===== Provided information
(** * The C++ frontend of fuzz-introspector: an embedding of
      [frontends/frontend_cpp.py] and the properties of its analyses.

    The frontend walks a tree-sitter syntax tree.  Python classes become
    modules holding a record [t] and the methods; mutation of [self] is
    explicit state passing; exceptions are the [Raise] outcome of the
    [result] type; Python [dict]s are association lists in insertion order
    (the order [dict.items()] iterates in). *)

From Stdlib Require Import List String Ascii Arith Bool ZArith Lia.
From Stdlib Require Import DecimalString Permutation Sorted.
Import ListNotations.
Local Open Scope list_scope.
Local Open Scope string_scope.

(** ** Outcomes of a call *)

Inductive exn : Type :=
| AttributeError   (* attribute access on [None], or a missing attribute *)
| ValueError.      (* tuple unpacking of a list of the wrong length *)

(** [OutOfFuel] is not a Python outcome: it is what a function defined by
    recursion on a fuel counter answers when the counter is too small. *)
Inductive result (A : Type) : Type :=
| Ok (a : A)
| Raise (e : exn)
| OutOfFuel.

Arguments Ok {A} a.
Arguments Raise {A} e.
Arguments OutOfFuel {A}.

Definition bind {A B : Type} (m : result A) (k : A -> result B) : result B :=
  match m with
  | Ok a => k a
  | Raise e => Raise e
  | OutOfFuel => OutOfFuel
  end.

Notation "x <- m ;; k" := (bind m (fun x => k))
  (at level 61, m at next level, right associativity).
Notation "' pat <- m ;; k" := (bind m (fun x => match x with pat => k end))
  (at level 61, pat pattern, m at next level, right associativity).

(** ** Python string operations *)

Module Str.

(** [s.startswith(p)] *)
Fixpoint startswith (s p : string) {struct p} : bool :=
  match p with
  | EmptyString => true
  | String a p' =>
      match s with
      | EmptyString => false
      | String b s' => Ascii.eqb a b && startswith s' p'
      end
  end.

(** [s[n:]] *)
Fixpoint drop (n : nat) (s : string) : string :=
  match n with
  | 0 => s
  | S k => match s with
           | EmptyString => EmptyString
           | String _ s' => drop k s'
           end
  end.

(** [sub in s] *)
Fixpoint contains (sub s : string) : bool :=
  startswith s sub ||
  match s with
  | EmptyString => false
  | String _ s' => contains sub s'
  end.

(** [s.endswith(p)] *)
Definition endswith (s p : string) : bool :=
  Nat.leb (String.length p) (String.length s) &&
  String.eqb (drop (String.length s - String.length p) s) p.

(** [s.rsplit(sep, 1)] for a non-empty [sep]: cut at the occurrence of
    [sep] with the highest index (what [rfind] returns); the list has one
    element when [sep] does not occur and two when it does. *)
Fixpoint rsplit1 (sep s : string) : list string :=
  match s with
  | EmptyString => [EmptyString]
  | String c s' =>
      match rsplit1 sep s' with
      | [l; r] => [String c l; r]
      | _ => if startswith s sep
             then [EmptyString; drop (String.length sep) s]
             else [s]
      end
  end.

(** [s.split(sep)] for a non-empty [sep]: scan from the left, cut at each
    occurrence of [sep] and resume after it.  [skip] counts the characters
    of a separator still to jump over and [cur] holds the characters of
    the current piece, most recent first. *)
Fixpoint split_from (sep : string) (skip : nat) (cur : list ascii)
         (s : string) : list string :=
  match s with
  | EmptyString => [string_of_list_ascii (rev cur)]
  | String c s' =>
      match skip with
      | S k => split_from sep k cur s'
      | 0 =>
          if startswith s sep
          then string_of_list_ascii (rev cur)
                 :: split_from sep (String.length sep - 1) [] s'
          else split_from sep 0 (c :: cur) s'
      end
  end.

Definition split (sep s : string) : list string := split_from sep 0 [] s.

(** [s.split(sep, 1)]: cut at the first occurrence only. *)
Fixpoint split_first (sep s : string) : list string :=
  match s with
  | EmptyString => [EmptyString]
  | String c s' =>
      if startswith s sep
      then [EmptyString; drop (String.length sep) s]
      else match split_first sep s' with
           | l :: rest => String c l :: rest
           | [] => [s]
           end
  end.

(** [sep.join(l)] *)
Definition join (sep : string) (l : list string) : string :=
  String.concat sep l.

(** [s * n] *)
Fixpoint repeat (s : string) (n : nat) : string :=
  match n with
  | 0 => EmptyString
  | S k => s ++ repeat s k
  end.

(** [str(n)] and ['%d' % n] *)
Definition of_nat (n : nat) : string :=
  NilZero.string_of_uint (Nat.to_uint n).

Definition of_Z (z : Z) : string :=
  NilZero.string_of_int (Z.to_int z).

(** Truthiness of a string: [if s:]. *)
Definition nonempty (s : string) : bool :=
  match s with
  | EmptyString => false
  | String _ _ => true
  end.

End Str.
==========
What is expected
In the answer, the lines from the first line of the data above through the line containing "explicit state passing;" must appear exactly as written, with nothing else.

Response for this exercise
(** * The C++ frontend of fuzz-introspector: an embedding of
      [frontends/frontend_cpp.py] and the properties of its analyses.

    The frontend walks a tree-sitter syntax tree.  Python classes become
    modules holding a record [t] and the methods; mutation of [self] is
    explicit state passing; exceptions are the [Raise] outcome of the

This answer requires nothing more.